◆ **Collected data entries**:
========================================================================

(** C10: neither audit changes its input. Whatever the store and the
    filters, every object of the store before the call is the same object
    after it, whether the call returns or raises; so the list handed to the
    audit holds the same records, with the same fields, as before. *)
Theorem audits_leave_input
    (now : datetime) (h : Heap.heap) (resources : Heap.loc) (f : filters)
    (rs : list resource) :
  Heap.records_at h resources = Some rs ->
  Heap.records_at (snd (Heap.high_level_audit now resources h)) resources = Some rs /\
  Heap.records_at (snd (Heap.scoped_audit now resources f h)) resources = Some rs /\
  (forall l o,
      h !! l = Some o ->
      snd (Heap.high_level_audit now resources h) !! l = Some o /\
      snd (Heap.scoped_audit now resources f h) !! l = Some o).
Proof.
  intros Hrs.
  assert (forall l o, h !! l = Some o ->
                      snd (Heap.high_level_audit now resources h) !! l = Some o) as Hh
    by (intros l o; apply keeps_lookup, keeps_high_level_audit).
  assert (forall l o, h !! l = Some o ->
                      snd (Heap.scoped_audit now resources f h) !! l = Some o) as Hs
    by (intros l o; apply keeps_lookup, keeps_scoped_audit).
  split; [exact (records_at_mono _ _ _ _ Hh Hrs)|].
  split; [exact (records_at_mono _ _ _ _ Hs Hrs)|].
  intros l o Hl. split; [by apply Hh | by apply Hs].
Qed.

========================================================================

◆ **What to do**: Give back all the data exactly as written.

◆ **Output of the task**:
(** C10: neither audit changes its input. Whatever the store and the
    filters, every object of the store before the call is the same object
    after it, whether the call returns or raises; so the list handed to the
    audit holds the same records, with the same fields, as before. *)
Theorem audits_leave_input
    (now : datetime) (h : Heap.heap) (resources : Heap.loc) (f : filters)
    (rs : list resource) :
  Heap.records_at h resources = Some rs ->
  Heap.records_at (snd (Heap.high_level_audit now resources h)) resources = Some rs /\
  Heap.records_at (snd (Heap.scoped_audit now resources f h)) resources = Some rs /\
  (forall l o,
      h !! l = Some o ->
      snd (Heap.high_level_audit now resources h) !! l = Some o /\
      snd (Heap.scoped_audit now resources f h) !! l = Some o).
Proof.
  intros Hrs.
  assert (forall l o, h !! l = Some o ->
                      snd (Heap.high_level_audit now resources h) !! l = Some o) as Hh
    by (intros l o; apply keeps_lookup, keeps_high_level_audit).
  assert (forall l o, h !! l = Some o ->
                      snd (Heap.scoped_audit now resources f h) !! l = Some o) as Hs
    by (intros l o; apply keeps_lookup, keeps_scoped_audit).
  split; [exact (records_at_mono _ _ _ _ Hh Hrs)|].
  split; [exact (records_at_mono _ _ _ _ Hs Hrs)|].
  intros l o Hl. split; [by apply Hh | by apply Hs].
Qed.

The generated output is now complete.